Borrower only pays interest
In the mortgage market, interest only commercial mortgage is rarely underwritten, where the borrower only pays the interest on the principal to the lender. At the end of the tenure, the explicit property is not free and clear. This feature makes it different from regular repayment mortgages. In the traditional form of mortgage, the monthly installments include both principal and interest amount. In the entire tenure, the borrower repays the entire loan amount plus interest in almost identical installments. But in interest-only mortgages, both for commercial and residential, you need to pay the actual loan amount as a lump sum at the end of the term.
Not fully amortized
In an interest only mortgage, the debt is not fully amortized, so the borrower cannot remortgage or sell the property; continue to pay the interest on initial capital until the lump sum amount is repaid. If the borrower fails to repay the lump sum, the lender can foreclose the property, where the lender can evict the habitants, sell it, and utilize the proceeding to square off the mortgage debt.

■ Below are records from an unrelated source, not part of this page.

(** The call is a sequence of operations and finds every machine it looks for. *)
Definition driven {A} (m : WM A) : Prop :=
  forall w, wm_inv w -> reaches w (m w).1 /\ (m w).2 <> Panic missing_machine.

Lemma driven_bind {A B} (m : WM A) (f : A -> WM B) :
  driven m -> (forall a, driven (f a)) -> driven (m ≫= f).
Proof.
  intros Hm Hf w Hi. destruct (Hm w Hi) as [Hr Hq]. unfold mbind, M_bind.
  destruct (m w) as [w' [a|e|msg]]; simpl in *; [|done|split; [done|by intros [= ->]]].
  destruct (Hf a w') as [Hr' Hq']; [by eapply reaches_inv|]. split; [by etrans|done].
Qed.

Lemma driven_ret {A} (a : A) : driven (mret a).
Proof. intros w Hi. by split. Qed.

Lemma driven_get : driven get.
Proof. intros w Hi. by split. Qed.

Lemma driven_op {A} op (m : WM A) :
  (forall w, (run_op op w).1 = (m w).1) ->
  (forall w, wm_inv w -> (m w).2 <> Panic missing_machine) -> driven m.
Proof. intros Hop Hq w Hi. split; [rewrite <-Hop; apply reaches_op|by apply Hq]. Qed.

Lemma ignore_state {A} (m : WM A) w : (ignore m w).1 = (m w).1.
Proof. unfold ignore, mbind, M_bind. by destruct (m w) as [? []]. Qed.

Lemma safe_quiet {A} (m : WM A) Q w :
  safe (fun _ => True) m Q -> wm_inv w -> (m w).2 <> Panic missing_machine.
Proof. intros Hm Hi. by apply Hm. Qed.

Lemma driven_activation : driven wm_activation.
Proof.
  apply (driven_op OpActivation); intros w; unfold wm_activation; simpl;
    by destruct (get_wf_activation w).
Qed.

Lemma driven_apply_next : driven apply_next_wft_from_history.
Proof.
  apply (driven_op OpApplyNext); [intros w; apply ignore_state|].
  intros w. apply (safe_quiet _ _ _ safe_apply_next).
Qed.

Lemma driven_next_activation : driven get_next_activation.
Proof.
  unfold get_next_activation. apply driven_bind; [apply driven_activation|]. intros a.
  case_match; [|apply driven_ret].
  apply driven_bind; [apply driven_apply_next|]. intros _. apply driven_activation.
Qed.

Lemma driven_new_work u msgs : driven (manager_new_work_from_server u msgs).
Proof.
  unfold manager_new_work_from_server. apply driven_bind; [|intros; apply driven_next_activation].
  apply (driven_op (OpNewWork u msgs)); [done|]. intros w. apply (safe_quiet _ _ _ (safe_new_work _ _)).
Qed.

Lemma driven_feed u : driven (feed_history_from_new_page u).
Proof.
  apply (driven_op (OpNewHistory u)); [done|]. intros w.
  apply (safe_quiet _ _ _ (safe_run_op (OpNewHistory u))).
Qed.

Lemma driven_apply_tasks n : driven (apply_tasks n).
Proof.
  induction n as [|n IH]; simpl; [by intros w Hi; split|].
  apply driven_bind; [apply driven_apply_next|]. intros c.
  apply driven_bind; [apply driven_get|]. intros w. case_match; [apply driven_ret|done].
Qed.

Lemma driven_apply_if_ready : driven apply_next_task_if_ready.
Proof.
  unfold apply_next_task_if_ready. apply driven_bind; [apply driven_get|]. intros w.
  case_match; [apply driven_ret|apply driven_apply_tasks].
Qed.

Lemma driven_push times cmds : driven (push_commands_and_iterate times cmds).
Proof.
  unfold push_commands_and_iterate. apply driven_bind; [by apply (driven_op (OpSend cmds))|].
  intros _. apply (driven_op (OpIterate times)); [done|]. intros w.
  apply (safe_quiet _ _ _ (safe_iterate_machines _)).
Qed.

Lemma driven_local_resolution r : driven (local_resolution r).
Proof.
  apply (driven_op (OpLocalResolution r)); [intros w; apply ignore_state|].
  intros w. apply (safe_quiet _ _ _ (safe_local_resolution _)).
Qed.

The inherent interest of the lender becomes a buyer by default as the real estate is pledged along with financial obligations.

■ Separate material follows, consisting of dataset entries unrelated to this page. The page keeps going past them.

(* ===== verification/RunCache.v ===== *)
(** * The cache of runs (worker/workflow/run_cache.rs)

    The runs a worker keeps, in the order of their last use, over the [lru]
    crate and over what a run offers to the cache and to the stream of inputs. *)
From Stdlib Require Import ZArith Lia.
From stdpp Require Import base option list strings gmap.
From S2P Require Import Prelude Flags Protos ProtoExt CoreProtos Fsm LocalActs DrivenWorkflow.
From S2P Require Import Machines HistoryUpdate WMState WorkflowMachines WorkflowTasks ManagedRun.

(** ** Association lists, most recently used first *)
Section assoc.
  Context {V : Type}.
  Implicit Types (l : list (string * V)).

Fixpoint assoc (k : string) l : option V :=
  match l with
  | [] => None
  | (k', v) :: l => if String.eqb k k' then Some v else assoc k l
  end.

Fixpoint remove_key (k : string) l : list (string * V) :=
  match l with
  | [] => []
  | (k', v) :: l => if String.eqb k k' then l else (k', v) :: remove_key k l
  end.

Fixpoint assign (k : string) (v : V) l : list (string * V) :=
  match l with
  | [] => []
  | (k', v') :: l => if String.eqb k k' then (k', v) :: l else (k', v') :: assign k v l
  end.

Definition promote (k : string) l : list (string * V) :=
  match assoc k l with
  | Some v => (k, v) :: remove_key k l
  | None => l
  end.

Lemma assoc_remove_length k l v :
  assoc k l = Some v -> S (length (remove_key k l)) = length l.
Proof.
  induction l as [|[k' v'] l IH]; simpl; [done|]. destruct (String.eqb k k'); [done|].
  intros Hk. simpl. by rewrite IH.
Qed.

Lemma promote_length k l : length (promote k l) = length l.
Proof. unfold promote. destruct (assoc k l) eqn:Hk; [|done]. by eapply assoc_remove_length. Qed.

Lemma assign_length k v l : length (assign k v l) = length l.
Proof. induction l as [|[k' v'] l IH]; simpl; [done|]. destruct (String.eqb k k'); simpl; auto. Qed.

Lemma remove_length k l : length (remove_key k l) <= length l.
Proof. induction l as [|[k' v'] l IH]; simpl; [lia|]. destruct (String.eqb k k'); simpl; lia. Qed.

Lemma assoc_promote k k' l : assoc k (promote k' l) = assoc k l.
Proof.
  unfold promote. destruct (assoc k' l) as [v|] eqn:Hk'; [|done]. simpl.
  destruct (String.eqb_spec k k') as [->|Hne]; [done|]. clear Hk'.
  induction l as [|[k1 v1] l IH]; simpl; [done|].
  destruct (String.eqb_spec k' k1) as [->|]; simpl.
  - by rewrite (proj2 (String.eqb_neq k k1)).
  - by destruct (String.eqb k k1).
Qed.

Lemma assoc_assign k k' v l :
  assoc k (assign k' v l) = if String.eqb k k' then (fun _ => v) <$> assoc k l else assoc k l.
Proof.
  induction l as [|[k1 v1] l IH]; simpl; [by destruct (String.eqb k k')|].
  destruct (String.eqb_spec k' k1) as [->|]; simpl.
  - by destruct (String.eqb_spec k k1).
  - destruct (String.eqb_spec k k1) as [->|]; [|done].
    by rewrite (proj2 (String.eqb_neq k1 k')) by done.
Qed.
End assoc.

(** ** The [lru] crate

    [lru_items] are the entries, most recently used first, as [iter] gives them;
    [lru_touch] is what [get] and [get_mut] do to the order, [lru_set] a write
    through the reference that [get_mut] gives. *)
Class LruCache (C : Type -> Type) := {
  lru_new : forall {V}, nat -> C V;
  lru_cap : forall {V}, C V -> nat;
  lru_items : forall {V}, C V -> list (string * V);
  lru_touch : forall {V}, string -> C V -> C V;
  lru_set : forall {V}, string -> V -> C V -> C V;
  lru_push : forall {V}, string -> V -> C V -> C V * option (string * V);
  lru_pop : forall {V}, string -> C V -> C V * option V;
}.

(** The documented behaviour: [push] gives back the entry it replaces, or the
    least recently used one if the cache was full. *)
Class LruCacheLaws (C : Type -> Type) `{LruCache C} : Prop := {
  lru_new_items : forall V n, lru_items (lru_new (V := V) n) = [];
  lru_new_cap : forall V n, lru_cap (lru_new (V := V) n) = n;
  lru_touch_items : forall V k (c : C V), lru_items (lru_touch k c) = promote k (lru_items c);
  lru_touch_cap : forall V k (c : C V), lru_cap (lru_touch k c) = lru_cap c;
  lru_set_items : forall V k v (c : C V), lru_items (lru_set k v c) = assign k v (lru_items c);
  lru_set_cap : forall V k v (c : C V), lru_cap (lru_set k v c) = lru_cap c;
  lru_push_spec : forall V k v (c : C V),
    lru_cap (lru_push k v c).1 = lru_cap c
    /\ match assoc k (lru_items c) with
       | Some old => lru_items (lru_push k v c).1 = (k, v) :: remove_key k (lru_items c)
                     /\ (lru_push k v c).2 = Some (k, old)
       | None =>
           if (length (lru_items c) <? lru_cap c)%nat
           then lru_items (lru_push k v c).1 = (k, v) :: lru_items c /\ (lru_push k v c).2 = None
           else lru_items (lru_push k v c).1 = (k, v) :: removelast (lru_items c)
                /\ (lru_push k v c).2 = last (lru_items c)
       end;
  lru_pop_spec : forall V k (c : C V),
    lru_cap (lru_pop k c).1 = lru_cap c
    /\ lru_items (lru_pop k c).1 = remove_key k (lru_items c)
    /\ (lru_pop k c).2 = assoc k (lru_items c);
}.

(** A cache as a list, which has the laws. *)
Record list_cache (V : Type) := { lc_cap : nat; lc_items : list (string * V) }.
Arguments lc_cap {V}. Arguments lc_items {V}.

#[global] Instance list_lru : LruCache list_cache :=
  {| lru_new V n := {| lc_cap := n; lc_items := [] |};
     lru_cap V c := c.(lc_cap);
     lru_items V c := c.(lc_items);
     lru_touch V k c := {| lc_cap := c.(lc_cap); lc_items := promote k c.(lc_items) |};
     lru_set V k v c := {| lc_cap := c.(lc_cap); lc_items := assign k v c.(lc_items) |};
     lru_push V k v c :=
       match assoc k c.(lc_items) with
       | Some old => ({| lc_cap := c.(lc_cap); lc_items := (k, v) :: remove_key k c.(lc_items) |},
                      Some (k, old))
       | None =>
           if (length c.(lc_items) <? c.(lc_cap))%nat
           then ({| lc_cap := c.(lc_cap); lc_items := (k, v) :: c.(lc_items) |}, None)
           else ({| lc_cap := c.(lc_cap); lc_items := (k, v) :: removelast c.(lc_items) |},
                 last c.(lc_items))
       end;
     lru_pop V k c := ({| lc_cap := c.(lc_cap); lc_items := remove_key k c.(lc_items) |},
                       assoc k c.(lc_items)) |}.

#[global] Instance list_lru_laws : LruCacheLaws list_cache.
Proof.
  split; try done; intros; simpl. split; repeat case_match; done.
Qed.

(** ** What a run offers

    The methods of [ManagedRun] that the cache and the stream call, on the run
    and the effects of the worker so far. *)
Class RunHandle (H T : Type) := {
  rh_new : RunBasics -> H;
  rh_incoming_wft : PermittedWFT -> M (H * T) Depth RunUpdateAct;
  rh_successful_completion : list WFCommand -> list Z -> VersioningBehavior -> option RespChan ->
    M (H * T) Depth (HistoryPaginator + RunUpdateAct);
  rh_failed_completion : WorkflowTaskFailedCause -> EvictionReason -> completion_Failure -> bool ->
    option RespChan -> M (H * T) Depth RunUpdateAct;
  rh_fetched_page_completion : HistoryUpdate -> HistoryPaginator -> M (H * T) Depth RunUpdateAct;
  rh_local_resolution : LocalActivityResolution -> M (H * T) Depth RunUpdateAct;
  rh_heartbeat_timeout : M (H * T) Depth RunUpdateAct;
  rh_request_eviction : RequestEvictMsg -> M (H * T) Depth EvictionRequestResult;
  rh_check_more_activations : M (H * T) Depth RunUpdateAct;
  rh_mark_wft_complete : WFTReportStatus -> M (H * T) Depth (option OutstandingTask);
  rh_finish_activation : (OutstandingActivation -> bool) -> H -> H * (bool * BufferedTasks);
  rh_buffer_wft_if_outstanding_work : PermittedWFT -> H -> H * option PermittedWFT;
  rh_wft : H -> option OutstandingTask;
  rh_trying_to_evict : H -> option RequestEvictMsg;
  rh_has_buffered_wft : H -> bool;
  rh_have_seen_terminal_event : H -> bool;
  rh_workflow_is_finished : H -> bool;
  rh_has_any_pending_work : bool -> bool -> H -> bool;
}.

(** What the stream relies on: a request to evict for want of a cache slot is
    remembered; a run that is being evicted, or that has a task buffered, has work
    pending. *)
Class RunHandleLaws (H T : Type) `{RunHandle H T} : Prop := {
  rh_eviction_remembered : forall info s s' res,
    info.(rem_reason) = ER_CacheFull ->
    rh_request_eviction info s = (s', Ok res) -> is_Some (rh_trying_to_evict s'.1);
  rh_eviction_is_work : forall ignore_buffered h,
    is_Some (rh_trying_to_evict h) -> rh_has_any_pending_work false ignore_buffered h = true;
  rh_buffered_is_work : forall ignore_evicts h,
    rh_has_buffered_wft h = true -> rh_has_any_pending_work ignore_evicts false h = true;
}.

(** Managed runs, with the depth that their calls may reach. *)
Section managed.
  Context {X : Externs} {K : Type} {Sm : Type -> Type} `{Countable K} `{SlotMap K Sm}.
  Context {R : RunEnv}.

Definition managed_handle (n : nat) : RunHandle (ManagedRun (K := K) (Sm := Sm)) (list effect) :=
  {| rh_new := new_managed_run;
     rh_incoming_wft := incoming_wft n;
     rh_successful_completion cmds flags vb chan := successful_completion n cmds flags vb chan false;
     rh_failed_completion := failed_completion n;
     rh_fetched_page_completion := fetched_page_completion n;
     rh_local_resolution := run_local_resolution n;
     rh_heartbeat_timeout := heartbeat_timeout n;
     rh_request_eviction := request_eviction n;
     rh_check_more_activations := check_more_activations n;
     rh_mark_wft_complete := mark_wft_complete;
     rh_finish_activation := finish_activation;
     rh_buffer_wft_if_outstanding_work := buffer_wft_if_outstanding_work;
     rh_wft := mr_wft;
     rh_trying_to_evict := mr_trying_to_evict;
     rh_has_buffered_wft := has_buffered_wft;
     rh_have_seen_terminal_event r := r.(mr_wfm).(wm_have_seen_terminal_event);
     rh_workflow_is_finished r := workflow_is_finished r.(mr_wfm);
     rh_has_any_pending_work := has_any_pending_work |}.
End managed.

(** ** The cache *)
Section cache.
  Context {C : Type -> Type} `{LruCache C} {Run Tr : Type} `{RunHandle Run Tr}.

Record RunCache := {
  rc_worker_config : WorkerConfig;
  rc_sdk_name_and_version : string * string;
  rc_sdk_metadata_capability : bool;
  rc_runs : C Run;
}.

Definition set_runs (c : C Run) (rc : RunCache) : RunCache :=
  {| rc_worker_config := rc.(rc_worker_config);
     rc_sdk_name_and_version := rc.(rc_sdk_name_and_version);
     rc_sdk_metadata_capability := rc.(rc_sdk_metadata_capability);
     rc_runs := c |}.

(** [RunCache::new]: there is room for one run at least. *)
Definition RunCache_new (config : WorkerConfig) (sdk_name_and_version : string * string)
    (sdk_metadata_capability : bool) : RunCache :=
  {| rc_worker_config := config;
     rc_sdk_name_and_version := sdk_name_and_version;
     rc_sdk_metadata_capability := sdk_metadata_capability;
     rc_runs := lru_new (if (0 <? config.(cfg_max_cached_workflows))%nat
                         then config.(cfg_max_cached_workflows) else 1) |}.

Definition cache_len (rc : RunCache) : nat := length (lru_items rc.(rc_runs)).
Definition is_full (rc : RunCache) : bool := (lru_cap rc.(rc_runs) =? cache_len rc)%nat.
Definition has_run (k : string) (rc : RunCache) : bool :=
  is_some (assoc k (lru_items rc.(rc_runs))).
Definition handles (rc : RunCache) : list Run := (lru_items rc.(rc_runs)).*2.
Definition runs_lru_order (rc : RunCache) : list (string * Run) := reverse (lru_items rc.(rc_runs)).
Definition current_lru_run (rc : RunCache) : option string := fst <$> last (lru_items rc.(rc_runs)).
Definition cache_capacity (rc : RunCache) : nat := rc.(rc_worker_config).(cfg_max_cached_workflows).

(** The cache and the effects. *)
Abbreviation CM := (M (RunCache * Tr) Depth).

(** [get_mut] and what is done with the run. *)
Definition with_run {A} (k : string) (f : M (Run * Tr) Depth A) : CM (option A) :=
  fun '(rc, t) =>
    match assoc k (lru_items rc.(rc_runs)) with
    | Some h =>
        let runs := lru_touch k rc.(rc_runs) in
        let '((h, t), r) := f (h, t) in
        ((set_runs (lru_set k h runs) rc, t),
         match r with Ok a => Ok (Some a) | Err e => Err e | Panic msg => Panic msg end)
    | None => ((rc, t), Ok None)
    end.

(** [instantiate_or_update]. *)
Definition cache_instantiate_or_update (pwft : PermittedWFT) : CM RunUpdateAct :=
  let run_id := pwft.(pwft_work).(pw_execution).(WorkflowExecution_run_id) in
  found ← with_run run_id (rh_incoming_wft pwft);
  match found with
  | Some rur => mret rur
  | None =>
      fun '(rc, t) =>
        let mrh := rh_new
          {| rb_worker_config := rc.(rc_worker_config);
             rb_workflow_id := pwft.(pwft_work).(pw_execution).(WorkflowExecution_workflow_id);
             rb_workflow_type := pwft.(pwft_work).(pw_workflow_type);
             rb_run_id := run_id;
             rb_history := dummy;
             rb_sdk_metadata_capability := rc.(rc_sdk_metadata_capability);
             rb_sdk_name := rc.(rc_sdk_name_and_version).1;
             rb_sdk_version := rc.(rc_sdk_name_and_version).2 |} in
        match rh_incoming_wft pwft (mrh, t) with
        | ((mrh, t), Ok rur) =>
            match lru_push run_id mrh rc.(rc_runs) with
            | (runs, None) => ((set_runs runs rc, t), Ok rur)
            | (runs, Some _) =>
                ((set_runs runs rc, t),
                 Panic "Overflowed run cache! Cache owner is expected to avoid this!")
            end
        | ((_, t), Err e) => ((rc, t), Err e)
        | ((_, t), Panic msg) => ((rc, t), Panic msg)
        end
  end.

(** [remove], without the metrics. *)
Definition cache_remove (k : string) : CM (option Run) :=
  fun '(rc, t) => let '(runs, h) := lru_pop k rc.(rc_runs) in ((set_runs runs rc, t), Ok h).

End cache.
Arguments RunCache : clear implicits.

Despite a higher LTV ratio
For commercial property owners, interest only mortgages can assist as the owner can customize the payment strategy, enabling him/her to repay the mortgage debt at the end of the term. As the risk percentage is greater compared to traditional mortgage schemes, the lender conducts a thorough eligibility verification before approval and disposal of the loan. The down payment associated with a conventional mortgage is around 20%, but in interest only mortgages, it becomes stiffer around 30 to 50%, depending on the commercial viability of the property. In spite of a higher LTV ratio (ratio of the borrowed amount to the market value of the property), this gives you leverage to negotiate a better deal with a competitive interest rate. The available resource is required to fulfill the higher LTV ratio.

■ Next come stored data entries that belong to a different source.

Definition process_post_activation (report : PostActivationMsg) : SM RunUpdateAct :=
  let run_id := report.(pam_run_id) in
  maybe_t ← complete_wft run_id report.(pam_wft_report_status);
  let wft_from_complete :=
    match report.(pam_wft_from_complete), maybe_t with
    | Some wft, Some t => Some {| pwft_work := wft.(wwp_wft); pwft_permit := t.(ot_permit);
                                  pwft_paginator := wft.(wwp_paginator) |}
    | _, _ => None
    end in
  found ← on_run_of run_id
    (pure_call (rh_finish_activation (finishes report.(pam_is_autocomplete))));
  res ← match found with
        | Some (should_evict, maybe_buffered) =>
            _ ← (if should_evict : bool then _ ← on_cache (cache_remove run_id); mret tt
                 else mret tt);
            wfts ← ready_wfts should_evict (Buffer.get_next_wft maybe_buffered).2 wft_from_complete;
            resume_with wfts
        | None => mret None
        end;
  match res with
  | Some _ => mret res
  | None =>
      found ← on_run_of run_id (next_activation run_id report.(pam_wft_report_status));
      mret (mjoin found)
  end.

(** [local_resolution], [process_heartbeat_timeout]. *)
Definition stream_local_resolution (run_id : string) (res : LocalActivityResolution)
  : SM RunUpdateAct :=
  found ← on_run_of run_id (rh_local_resolution res); mret (mjoin found).

Definition process_heartbeat_timeout (run_id : string) : SM RunUpdateAct :=
  found ← on_run_of run_id rh_heartbeat_timeout; mret (mjoin found).

(** The runs that [reconcile_buffered] asks to evict, of the runs in LRU order. *)
Fixpoint evict_these (needed : nat) (runs : list (string * Run)) : list string :=
  match needed, runs with
  | 0, _ | _, [] => []
  | S n, (rid, handle) :: runs =>
      if rh_has_buffered_wft handle then evict_these needed runs
      else rid :: evict_these n runs
  end.

Definition num_existing_evictions (rc : RunCache C Run) : nat :=
  length (filter (fun p => is_Some (rh_trying_to_evict p.2)) (runs_lru_order rc)).

Fixpoint request_evictions (run_ids : list string) : SM (list ActivationOrAuto) :=
  match run_ids with
  | [] => mret []
  | run_id :: run_ids =>
      r ← stream_request_eviction (cache_is_full run_id);
      acts ← request_evictions run_ids;
      mret (option_list (into_run_update_resp r) ++ acts)
  end.

Definition reconcile_buffered : SM (list ActivationOrAuto) :=
  s ← the_stream;
  let num_in_buff := length s.(ws_buffered_polls_need_cache_slot) in
  let num_evicts_needed := num_in_buff - num_existing_evictions s.(ws_runs) in
  request_evictions (evict_these num_evicts_needed (runs_lru_order s.(ws_runs))).

(** [shutdown_done], of the number of fetches that are under way. *)
Definition shutdown_done (in_flight : nat) (s : WFStream) : bool :=
  s.(ws_shutdown)
  && negb (0 <? in_flight + length s.(ws_runs_needing_fetching))%nat
  && forallb (fun r => negb (rh_has_any_pending_work s.(ws_ignore_evicts_on_shutdown) false r))
       (handles s.(ws_runs)).

(** [outstanding_wfts], and the answer to [GetStateInfo]. *)
Definition outstanding_wfts (s : WFStream) : nat :=
  length (List.filter (fun h => is_some (rh_wft h)) (handles s.(ws_runs))).

Definition state_info (s : WFStream) : nat * nat := (cache_len s.(ws_runs), outstanding_wfts s).

(** The run of a local input is looked up to record its span. *)
Definition touch_run (input : LocalInputs) : SM unit :=
  match LocalInputs_run_id input with
  | Some rid => _ ← on_run_of rid (pure_call (fun h => (h, tt))); mret tt
  | None => mret tt
  end.

Definition handle_local (input : LocalInputs) : SM (list ActivationOrAuto) :=
  _ ← touch_run input;
  match input with
  | LI_Completion completion => stream_process_completion (CompleteNew completion)
  | LI_FetchedPageCompletion paginator update =>
      stream_process_completion (CompleteFetched update paginator)
  | LI_PostActivation report => a ← process_post_activation report; mret (option_list a)
  | LI_LocalResolution run_id res => a ← stream_local_resolution run_id res; mret (option_list a)
  | LI_HeartbeatTimeout hbt => a ← process_heartbeat_timeout hbt; mret (option_list a)
  | LI_RequestEviction evict =>
      r ← stream_request_eviction evict; mret (option_list (into_run_update_resp r))
  | LI_GetStateInfo => mret []
  end.

(** What follows an input: evictions for the polls that wait, and the output. *)
Definition conclude (in_flight : nat) (activations : list ActivationOrAuto) : SM StreamOutput :=
  more ← reconcile_buffered;
  s ← the_stream;
  if shutdown_done in_flight s then mret ShutDown
  else
    _ ← on_stream (set_fetching []);
    mret (WFStreamOutput (activations ++ more) s.(ws_runs_needing_fetching)).

(** The closure of [build_internal], of an input and the number of fetches that
    are under way when it is handled. *)
Definition handle_input (in_flight : nat) (action : WFStreamInput) : SM StreamOutput :=
  match action with
  | NewWft pwft => a ← instantiate_or_update pwft; conclude in_flight (option_list a)
  | LocalInput input => a ← handle_local input; conclude in_flight a
  | FailedFetch run_id err auto_reply_fail_tt =>
      r ← stream_request_eviction
            {| rem_run_id := run_id;
               rem_message := "Fetching history failed: " +:+ debug_status err;
               rem_reason := ER_PaginationOrHistoryFetch;
               rem_auto_reply_fail_tt := auto_reply_fail_tt |};
      conclude in_flight (option_list (into_run_update_resp r))
  | PollerDead => _ ← on_stream (set_shutdown true); conclude in_flight []
  | PollerError e => mret (TonicError e)
  end.

(** The outputs for a sequence of inputs: none follow [ShutDown]. *)
Fixpoint run_stream (inputs : list (nat * WFStreamInput)) : SM (list StreamOutput) :=
  match inputs with
  | [] => mret []
  | (in_flight, action) :: inputs =>
      o ← handle_input in_flight action;
      match o with
      | ShutDown => mret []
      | _ => os ← run_stream inputs; mret (o :: os)
      end
  end.

End stream.
Arguments WFStream : clear implicits.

Compare different lender products
While applying for this type of mortgage, the borrower must provide detailed financial records of the previous two to three years. This gives the necessary space to assess the business potential of the person. Credit history is another crucial aspect to avail an interest-only mortgage; if the credit score is higher than the minimum standard, then the possibility is greater. Before taking a conclusive step, it is wiser to compare different lender products to identify the most competitive and suitable one.